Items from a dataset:
(* ===== verification/SkillOps.v ===== *)
(** * Every operation on the skill library, and what no sequence of them can do

    The operations of Library, Portfolio, Lifecycle and Promotion as one
    alphabet ([SkillOp]), run one after another on a shared library in any
    order ([run_ops]).  An operation is one step: the source runs only the
    allocator's and the exclusive write under the skill's lock, so what two
    longer operations do when interleaved is not covered.
    A promotion is two operations, before and after its gate: the first puts
    what it read into the list of promotions under way, the second takes one
    out of it, and any operation may come between. *)
From S2P Require Import Prelude PyStr Budgets Contracts Skills EvalStore Library SkillGates Portfolio Lifecycle Promotion.
From Stdlib Require Import ZArith Lia.
Open Scope Z_scope.

Section Ops.
Context `{LE : LibraryEnv} `{GE : GateEnv} `{FS : GoldenFS} (pow2 : float → float) (now : datetime).

Inductive SkillOp :=
  | op_write_version (v : SkillVersion)
  | op_write_candidate (v : SkillVersion)
  | op_write_exclusive (v : SkillVersion)
  | op_allocate (id : string)
  | op_allocate_and_write (v : SkillVersion)
  | op_write_status (s : SkillStatus) (expected : option Lifecycle)
  | op_write_stats (s : SkillStats)
  | op_apply_session (id : string) (n : Z) (session : string)
  | op_rebuild
  | op_revoke (kind id reason : string)
  | op_drain (max_writes : Z)
  | op_evals (f : EvalDB → EvalDB)
  | op_recompute (config : AutonomyConfig) (eval_store : bool)
  | op_advance (id : string) (n : Z) (config : AutonomyConfig) (led : Ledger)
  | op_quarantine (id : string) (n failures : Z) (config : AutonomyConfig) (led : Ledger)
  | op_bench (id : string) (n : Z) (config : AutonomyConfig) (led : Ledger)
  | op_restore (id : string) (n : Z) (led : Ledger)
  | op_enter_shadow (id : string) (n : Z)
  | op_recertify (max_writes : Z) (tool_upgraded : option string) (with_evals : bool)
  | op_block_parents (id : string) (n : Z)
  | op_promote_begin (id : string) (n : Z)
  | op_promote_finish (i : nat) (fresh : option string) (model : string) (tools : list (string * string)) (ref : string) (g : GateOutcome).

(** The library and the promotions whose gate is running. *)
Notation Shop := (Library * list Promoting)%type.
Definition exec_library (o : SkillOp) (w : Library) : Library :=
  match o with
  | op_write_version v => (write_version v w).1
  | op_write_candidate v => (write_candidate v w).1
  | op_write_exclusive v => (write_version_exclusive v w).1
  | op_allocate id => (allocate_next_version id w).1
  | op_allocate_and_write v => (allocate_and_write v w).1
  | op_write_status s expected => (write_status s expected w).1
  | op_write_stats s => (write_stats s w).1
  | op_apply_session id n session => (note_apply_session id n session w).1
  | op_rebuild => (rebuild w).1
  | op_revoke kind id reason => enqueue kind id reason w
  | op_drain n => (drain_revokes n w).1
  | op_evals f => w <| lb_evals := f (lb_evals w) |>
  | op_recompute config ev => (recompute_active_set pow2 now config ev w).1
  | op_advance id n config led => (maybe_advance_shadow_to_candidate pow2 now id n config led w).1
  | op_quarantine id n failures config led => (quarantine_on_failures id n failures config led w).1
  | op_bench id n config led => (maybe_bench_on_contribution pow2 now id n config led w).1
  | op_restore id n led => (restore_benched now id n led w).1
  | op_enter_shadow id n => (enter_shadow id n w).1
  | op_recertify n t ev => (recertify_with_revokes n t ev w).1
  | op_block_parents id n => (quarantine_child_blocks_parents id n w).1
  | op_promote_begin _ _ | op_promote_finish _ _ _ _ _ _ => w
  end.
Definition exec (o : SkillOp) (st : Shop) : Shop :=
  let '(w, ps) := st in
  match o with
  | op_promote_begin id n =>
      let '(w', r) := promote_begin id n w in (w', match r with Ok (inl p) => ps ++ [p] | _ => ps end)
  | op_promote_finish i fresh model tools ref g =>
      match ps !! i with
      | Some p => ((promote_finish now p (operator_record fresh) model tools ref g w).1, delete i ps)
      | None => (w, ps)
      end
  | _ => (exec_library o w, ps)
  end.
Definition run_ops (ops : list SkillOp) (st : Shop) : Shop := foldl (λ st o, exec o st) st ops.

(** The documents passed in were validated when they were built; a status written
    directly is active only when approved, as each caller in the repository
    writes it (the model itself would also let a shadow version be active). *)
Definition op_valid (o : SkillOp) : Prop :=
  match o with
  | op_write_version v | op_write_candidate v | op_write_exclusive v => key_ok (sv_skill_id v, sv_version v)
  | op_allocate_and_write v => _SKILL_ID_PATTERN (sv_skill_id v) = true
  | op_write_status s _ => ss_active s = true → ss_lifecycle s = lc_approved
  | _ => True
  end.
(** The only operation that can newly approve a version, and which. *)
Definition op_approves (o : SkillOp) (ps : list Promoting) (k : string * Z) : Prop :=
  match o with
  | op_promote_finish i _ _ _ _ g => ∃ p, ps !! i = Some p ∧ gate_approves p g k
  | _ => False
  end.

(** ** Each operation, and all of them *)

Hint Resolve keeps_write_version keeps_write_candidate keeps_write_exclusive keeps_allocate keeps_allocate_write
  keeps_note keeps_recompute keeps_advance keeps_quarantine keeps_bench keeps_restore keeps_shadow keeps_recertify keeps_block
  : recertia_keeps.
Lemma keeps_run P {A} (m : LB A) w : keeps (lib_le P) m → lib_le P w (m w).1.
Proof. intros H. apply H. Qed.
Lemma exec_le o w ps : op_valid o → lib_le (op_approves o ps) w (exec o (w, ps)).1.
Proof.
  destruct o; cbn [exec exec_library op_approves op_valid fst]; intros Hv; try (apply keeps_run; by eauto with recertia_keeps).
  - by apply keeps_run, keeps_write_status.
  - by apply lib_le_same.
  - by apply lib_le_same.
  - pose proof (keeps_run (λ _, False) (promote_begin id n) w (keeps_begin _ _ _)) as H. by destruct (promote_begin id n w).
  - destruct (ps !! i) as [p|] eqn:Ep; [|reflexivity]. apply keeps_run, keeps_finish; [intros e; apply keeps_operator|]. intros k Hk. by exists p.
Qed.
Lemma run_ops_app a b st : run_ops (a ++ b) st = run_ops b (run_ops a st).
Proof. apply foldl_app. Qed.
Lemma run_le ops w ps : Forall op_valid ops → lib_le (λ _, True) w (run_ops ops (w, ps)).1.
Proof.
  revert w ps. induction ops as [|o ops IH]; intros w ps Hv; [reflexivity|]. apply Forall_cons in Hv as [Ho Hv].
  change (run_ops (o :: ops) (w, ps)) with (run_ops ops (exec o (w, ps))). destruct (exec o (w, ps)) as [w1 ps1] eqn:E.
  etrans; [|by apply IH]. pose proof (exec_le o w ps Ho) as H. rewrite E in H. by eapply lib_le_weaken; [|exact H].
Qed.

(** A version that becomes approved does so when some promotion finishes. *)
Lemma run_approves ops w ps k :
  Forall op_valid ops → lifecycle_at w k ≠ Some lc_approved → lifecycle_at (run_ops ops (w, ps)).1 k = Some lc_approved →
  ∃ before o after, ops = before ++ o :: after ∧ op_approves o (run_ops before (w, ps)).2 k.
Proof.
  revert w ps. induction ops as [|o ops IH]; intros w ps Hv Hn Ha; [done|]. apply Forall_cons in Hv as [Ho Hv].
  pose proof (exec_le o w ps Ho) as Hle. change (run_ops (o :: ops) (w, ps)) with (run_ops ops (exec o (w, ps))) in Ha.
  destruct (exec o (w, ps)) as [w1 ps1] eqn:E. destruct (decide (lifecycle_at w1 k = Some lc_approved)) as [Hd|Hd].
  - destruct (le_approved _ _ _ Hle k Hd) as [|Hk]; [done|]. exists [], o, ops. by split.
  - destruct (IH w1 ps1 Hv Hd Ha) as (before & o' & after & -> & Hk). exists (o :: before), o', after. split; [done|].
    change (run_ops (o :: before) (w, ps)) with (run_ops before (exec o (w, ps))). by rewrite E.
Qed.
(** A promotion under way was begun earlier, unless it was there at the start. *)
Lemma promoting_begun ops st p :
  p ∈ (run_ops ops st).2 → p ∈ st.2 ∨ ∃ before id n after, ops = before ++ op_promote_begin id n :: after ∧
    (promote_begin id n (run_ops before st).1).2 = Ok (inl p).
Proof.
  induction ops as [|o ops IH] using rev_ind; [by left|]. rewrite run_ops_app. simpl. intros Hp.
  assert (p ∈ (run_ops ops st).2 ∨ ∃ id n, o = op_promote_begin id n ∧ (promote_begin id n (run_ops ops st).1).2 = Ok (inl p)) as [H|H].
  - destruct (run_ops ops st) as [w ps] eqn:E. unfold exec in Hp. destruct o; try (by left); simpl in *.
    + destruct (promote_begin id n w) as [w' r] eqn:Eb. simpl in Hp. destruct r as [[q|r]|e]; try (by left).
      apply elem_of_app in Hp as [Hp|Hp%list_elem_of_singleton]; [by left|subst q]. right. exists id, n. by rewrite Eb.
    + destruct (ps !! i); [|by left]. left. simpl in Hp. exact (list_elem_of_delete_inv _ _ _ Hp).
  - destruct (IH H) as [?|(before & id & n & after & -> & Hb)]; [by left|]. right. exists before, id, n, (after ++ [o]).
    by rewrite <- app_assoc.
  - right. destruct H as (id & n & -> & Hb). exists ops, id, n, []. by split.
Qed.

(** ** The theorems *)

(** C36: Whatever sequence of operations runs on a well-formed library: it stays
    well formed, every version that was stored is still stored under its key
    with the same document and the same seed signature, and a key that holds a
    version once always holds one. *)
Theorem library_history ops w ps :
  lib_ok w → Forall op_valid ops → let w' := (run_ops ops (w, ps)).1 in
  lib_ok w' ∧
  ∀ k e, lb_entries w !! k = Some e →
    ∃ e', lb_entries w' !! k = Some e' ∧ en_version e' = en_version e ∧ en_sig e' = en_sig e.
Proof. intros Hok Hv. pose proof (run_le ops w ps Hv) as H. split; [by apply (le_ok _ _ _ H)|apply (le_versions _ _ _ H)]. Qed.

(** C3: A version that was not approved and now is was approved by its own gate:
    a promotion of exactly that version began, and finished later with a report
    that is not empty, in which every fixture passed, and with it every fixture
    that the predecessor's promotion log listed as passed when the promotion
    began, or that was found for the predecessor under the golden root.  No
    other operation - distillation, an agent's status write, shadow autonomy,
    restoring, recertification - can do it.  No promotion is under way at the
    start. *)
Theorem approved_only_through_gate ops w k :
  Forall op_valid ops → lifecycle_at w k ≠ Some lc_approved → lifecycle_at (run_ops ops (w, [])).1 k = Some lc_approved →
  ∃ before between after i fresh model tools ref rs ver,
    ops = before ++ op_promote_begin k.1 k.2 :: between ++ op_promote_finish i fresh model tools ref (gate_report rs) :: after ∧
    let w0 := (run_ops before (w, [])).1 in
    get_version k.1 k.2 w0 = (w0, Ok ver) ∧ all_passed rs = true ∧ ∀ d, predecessor_fixture w0 ver d → passed_at rs d = true.
Proof.
  intros Hv Hn Ha. destruct (run_approves ops w [] k Hv Hn Ha) as (bf & o & after & -> & Hk).
  destruct o; try done. destruct Hk as (p & Hp & -> & rs & -> & Hg).
  apply list_elem_of_lookup_2 in Hp.
  destruct (promoting_begun bf (w, []) p Hp) as [Hx|(before & id & n & between & -> & Hb)]; [by apply elem_of_nil in Hx|].
  destruct (promote_begin id n (run_ops before (w, [])).1) as [w1 r] eqn:E. simpl in Hb. subst r.
  apply begin_holds in E as (_ & <- & <- & Hver & Hd). exists before, between, after. do 7 eexists. split; [by rewrite <- app_assoc|].
  simpl. split; [exact Hver|]. unfold gate_passes in Hg. apply andb_true_iff in Hg as [? Hr]. split; [done|].
  intros d. apply (gate_covers _ _ _ _ _ _ Hd). by apply regressions_nil.
Qed.

(** Version numbers are never given out twice, nor given to anyone after a
    version was stored under them: whatever happens between two allocations
    for a skill - the first number used, published and released, or never
    used at all - the second is larger, and it is free. *)
Theorem allocation_never_repeats ops ps id w n w1 m w2 :
  Forall op_valid ops →
  allocate_next_version id w = (w1, Ok n) → allocate_next_version id (run_ops ops (w1, ps)).1 = (w2, Ok m) →
  n < m ∧ lb_entries w !! (id, n) = None ∧ lb_entries (run_ops ops (w1, ps)).1 !! (id, m) = None.
Proof.
  unfold allocate_next_version, gets, modify. unfold mbind, M_bind. intros Hv [= <- <-] [= _ <-].
  assert (∀ w, lb_entries w !! (id, next_free w id) = None) as Hfree.
  { intros w0. destruct (lb_entries w0 !! _) eqn:E; [|done]. assert (next_free w0 id ∈ taken w0 id) as H%next_free_fresh; [|lia].
    apply elem_of_taken. left. by eexists. }
  split_and!; [|done|done]. apply next_free_fresh. eapply le_taken; [by apply run_le|].
  apply elem_of_taken. right. simpl. set_solver.
Qed.
End Ops.

(** ** Witnesses *)

Definition demo_ops : list SkillOp :=
  [op_allocate "child"; op_write_candidate (demo_version "child2" [] []); op_promote_begin "child2" 1; op_drain 5; op_enter_shadow "p1" 1;
   op_promote_finish 0 (Some "f01") "model" [] "golden" (gate_report (demo_results true))].
Lemma demo_ops_valid : Forall op_valid demo_ops.
Proof. repeat constructor; simpl; done. Qed.
Definition demo_run_ops (ops : list SkillOp) (w : Library) : Library := (@run_ops demo_env demo_gate demo_fs pow2_demo 7 ops (w, [])).1.
Lemma library_history_witness : is_Some (lb_entries (demo_run_ops demo_ops demo_queued) !! ("child", 1)).
Proof.
  assert (∃ e, lb_entries demo_queued !! ("child", 1) = Some e) as [e Ee] by (eexists; vm_compute; reflexivity).
  destruct (proj2 (@library_history demo_env demo_gate demo_fs pow2_demo 7 demo_ops demo_queued [] demo_library_ok demo_ops_valid) _ e Ee)
    as (e' & E & _).
  exists e'. exact E.
Defined.
Lemma approved_only_through_gate_witness :
  lifecycle_at (demo_run_ops demo_ops demo_queued) ("child2", 1) = Some lc_approved ∧
  ∃ rs, all_passed rs = true ∧ rs ≠ [].
Proof.
  split; [vm_compute; reflexivity|].
  destruct (@approved_only_through_gate demo_env demo_gate demo_fs pow2_demo 7 demo_ops demo_queued ("child2", 1) demo_ops_valid)
    as (? & ? & ? & ? & ? & ? & ? & ? & rs & ? & _ & _ & H & _).
  - vm_compute. discriminate.
  - vm_compute. reflexivity.
  - exists rs. split; [exact H|]. intros ->. discriminate H.
Defined.
Definition demo_taken : Library := (allocate_next_version "child" demo_queued).1.
Lemma allocation_never_repeats_witness : 2 < 3.
Proof.
  refine (proj1 (@allocation_never_repeats demo_env demo_gate demo_fs pow2_demo 7 [op_drain 5] [] "child" demo_queued 2 demo_taken 3
    (allocate_next_version "child" (demo_run_ops [op_drain 5] demo_taken)).1 _ _ _)).
  - repeat constructor.
  - vm_compute. reflexivity.
  - vm_compute. reflexivity.
Defined.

§ TASK TO CARRY OUT: Write out every line of the entries that holds the word "runs".

§ RESPONSE AREA:
    order ([run_ops]).  An operation is one step: the source runs only the
(** C36: Whatever sequence of operations runs on a well-formed library: it stays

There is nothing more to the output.